(* ===== verification/PricingSettings.v ===== *)
(** The prices of models in the system settings (features/system-settings/models: the snapshots of
    model-pricing-snapshots.ts, the number format of pricing-format.ts, the Sora tiers of utils.ts,
    model-pricing-adapter.ts, and the options that model-ratio-visual-editor.tsx reads and writes;
    safeJsonParse of utils/json-parser.ts).

    The options are JSON texts of objects by model name.  Of other JSON only null, which makes
    reading throw, is told apart; a value that is no object has no entry for a model.  Property reads
    see own properties.  Translation is an argument; the collation of names is the class
    [Collation]. *)

From S2P Require Import Prelude JsString JsNumber JsNumberOrder JsValue BillingTypes JsJson BillingExpr TaskExpr Currency JsSort.

(** * Values *)

(** [parseFloat(s)] *)
Definition parse_float (s : str) : number :=
  let t := trim_start s in
  let '(negative, rest) := match t with 45%N :: r => (true, r) | 43%N :: r => (false, r) | _ => (false, t) end in
  let x :=
    if starts_with rest (js "Infinity") then S754_infinity false
    else match match_number rest with Some n => number_of_literal (take n rest) | None => n_nan end in
  if negative then n_neg x else x.

(** [safeJsonParse(value, { fallback: {} })] *)
Definition safeJsonParse (value : str) : jsval :=
  match trim value with
  | [] => VObject []
  | trimmedValue => match JSON_parse trimmedValue with Ok v => v | Throw _ => VObject [] end
  end.

Definition record_entries (v : jsval) : result exn (list (str * jsval)) :=
  match v with VUndefined | VNull => Throw type_error | VObject entries => Ok entries | _ => Ok [] end.

(** [value?.toString() || ''] *)
Definition option_text (v : jsval) : result exn str := if is_nullish v then Ok [] else to_string v.
(** [value?.k] *)
Definition optional_prop (v : jsval) (k : str) : result exn jsval := if is_nullish v then Ok VUndefined else get_prop v k.
Lemma resave_expected maps name s : plain_model maps name -> model_snapshot maps name = Ok s -> stable s ->
  expected (sn_pricing s) name = Ok s /\ written_sora (sn_pricing s) = Ok None.
Proof.
  intros Hm. destruct (plain_texts maps name Hm) as (texts & Et & Hk & Hc). destruct Hm as [_ Hsora Hpl].
  unfold model_snapshot. rewrite Et, Hsora. cbn [mbind result_bind default from_option id optional_prop is_nullish cloneSoraResolutionTiers text_or_empty truthy].
  destruct (is_exactly _ _) eqn:Em.
  - destruct (match or_value _ _ with VString s => splitBillingExprAndRequestRules s | _ => Throw type_error end) as [split|]; [|discriminate].
    cbn [mbind result_bind]. intros [= <-] Hst. unfold stable in Hst. cbn [sn_pricing sn_hasConflict mp_billingExpr mp_requestRuleExpr default from_option id] in *.
    set (p := ModelPricing _ _ _ _ _ _ _ _ _) in *. change (is_tiered p) with true in Hst. destruct Hst as [Hne Hsp].
    split; [|done]. unfold expected, expected_sora. change (written_sora p) with (@Ok exn (option jsval) None). cbn [mbind result_bind].
    change (is_tiered p) with true. cbn [andb]. rewrite bool_decide_eq_false_2 by done. cbn [negb]. rewrite Hsp. cbn [mbind result_bind].
    rewrite (written_values p texts Hk eq_refl Hc) by done. by rewrite written_plugins_id.
  - intros [= <-] Hst. unfold stable in Hst. cbn [sn_pricing sn_hasConflict] in *.
    set (hasPrice := negb (bool_decide (default [] (obj_get PRICE_FIELD texts) = []))) in *. set (p := ModelPricing _ _ _ _ _ _ _ _ _) in *.
    assert (is_tiered p = false) as Ht by (unfold is_tiered, p; cbn [mp_billingMode]; destruct hasPrice; by vm_compute). rewrite Ht in Hst.
    assert (written_sora p = Ok None) as Hw by (unfold written_sora; rewrite Ht; destruct (has_price_text p && bool_decide (mp_billingMode p = js "per-request")); [change (serializeSoraPerRequestPricing false [] [] = Ok None); by vm_compute|done]).
    split; [|done]. unfold expected, expected_sora. rewrite Hw, Ht. cbn [mbind result_bind andb].
    rewrite (written_values p texts Hk eq_refl Hc).
    + rewrite written_plugins_id by done. cbn [mp_pluginBillingExpressions p]. fold hasPrice. reflexivity.
    + intros _ Hp f Hf. change (has_price_text p) with hasPrice in Hp. rewrite Hp in Hst. cbn [andb] in Hst.
      rewrite <- not_true_iff_false in Hst. change (existsb (fun field => negb (bool_decide (field_text p field = []))) RATIO_FIELDS <> true) in Hst.
      destruct (decide (field_text p f = [])) as [E|E]; [done|]. exfalso. apply Hst, existsb_exists.
      exists f. split; [by apply list_elem_of_In|]. apply negb_true_iff, bool_decide_eq_false. exact E.
Qed.


(** * Signatures *)

(** The same prices, a missing text being empty and a missing mode per token. *)
Record same_pricing (p q : model_pricing) : Prop := SamePricing {
  sp_fields : forall f, f ∈ map fst NUMERIC_FIELDS -> field_text p f = field_text q f;
  sp_mode : text_or_default (mp_billingMode p) (js "per-token") = text_or_default (mp_billingMode q) (js "per-token");
  sp_expr : default [] (mp_billingExpr p) = default [] (mp_billingExpr q);
  sp_rule : default [] (mp_requestRuleExpr p) = default [] (mp_requestRuleExpr q);
  sp_plugins : mp_pluginBillingExpressions p = mp_pluginBillingExpressions q;
  sp_enabled : mp_soraEnabled p = mp_soraEnabled q;
  sp_tiers : mp_soraTiers p = mp_soraTiers q;
  sp_surcharge : mp_soraSurcharge p = mp_soraSurcharge q;
}.

Record utf16_pricing (p : model_pricing) : Prop := Utf16Pricing {
  up_fields : forall f, utf16 (field_text p f);
  up_mode : utf16 (mp_billingMode p);
  up_expr : utf16 (default [] (mp_billingExpr p));
  up_rule : utf16 (default [] (mp_requestRuleExpr p));
  up_plugins : Forall (fun e : str * str => utf16 e.1 /\ utf16 e.2) (mp_pluginBillingExpressions p);
  up_distinct : NoDup (map fst (mp_pluginBillingExpressions p));
  up_tiers : Forall (fun e : str * str => utf16 e.1 /\ utf16 e.2) (mp_soraTiers p);
  up_surcharge : utf16 (mp_soraSurcharge p);
}.

Lemma utf16_name (s : str) : forallb (fun c => c <? 65536)%N s = true -> utf16 s.
Proof. intros H. apply Forall_forall. intros c Hc. rewrite forallb_forall in H. apply N.ltb_lt, H. by apply list_elem_of_In. Qed.

Lemma texts_textual l : NoDup (map fst l) -> Forall (fun e : str * str => utf16 e.1 /\ utf16 e.2) l -> textual (object_of_texts l).
Proof.
  intros Hn H. apply textual_object. split; [rewrite map_map; exact Hn|]. apply Forall_map. eapply Forall_impl; [exact H|]. by intros [k v].
Qed.
Definition with_messages (ms : list message) (s : session) : session :=
  Session ms (s_buffer s) (s_stream s) (s_request s) (s_sent s).
Definition with_buffer (b : stream_buffer) (s : session) : session :=
  Session (s_messages s) b (s_stream s) (s_request s) (s_sent s).
Definition with_stream (st : stream_state) (s : session) : session :=
  Session (s_messages s) (s_buffer s) st (s_request s) (s_sent s).
Definition with_request (r : request_state) (s : session) : session :=
  Session (s_messages s) (s_buffer s) (s_stream s) r (s_sent s).
Definition with_sent (p : chat_request) (s : session) : session :=
  Session (s_messages s) (s_buffer s) (s_stream s) (s_request s) (s_sent s ++ [p]).
Definition update_last (updater : message -> message) (s : session) : session :=
  with_messages (updateLastAssistantMessage (s_messages s) updater) s.
Definition setIsRequesting (b : bool) (s : session) : session :=
  let r := s_request s in
  with_request (RequestState b (rs_requestId r) (rs_controller r) (rs_aborted r) (rs_running r)) s.

Definition isGenerating (s : session) : bool := st_streaming (s_stream s) || rs_requesting (s_request s).

(** * use-chat-handler.ts *)

Section handlers.
(** i18next's [t] *)
Variable t : str -> str.
Implicit Types (s : session) (now : clock).

(** [nextChunk] is the value of a delta: only a text has a [startsWith] method. *)
Definition mergePendingStreamChunk (currentChunk : str) (nextChunk : jsval) : result exn str :=
  match currentChunk with
  | [] => to_string nextChunk
  | _ => match nextChunk with
         | VString next => Ok (if negb (starts_with next currentChunk) then currentChunk ++ next else next)
         | _ => Throw type_error
         end
  end.

(** The updater of [flushStreamUpdates]. *)
Definition flush_update now (b : stream_buffer) (m : message) : message :=
  let m := if bool_decide (sb_reasoning b = []) then m else applyStreamingChunk now m C_reasoning (sb_reasoning b) in
  if bool_decide (sb_content b = []) then m else applyStreamingChunk now m C_content (sb_content b).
------------------------------
- What is expected
Pull every line containing the word "only" out of the material and copy it.

- Answer below
    The options are JSON texts of objects by model name.  Of other JSON only null, which makes
(** [nextChunk] is the value of a delta: only a text has a [startsWith] method. *)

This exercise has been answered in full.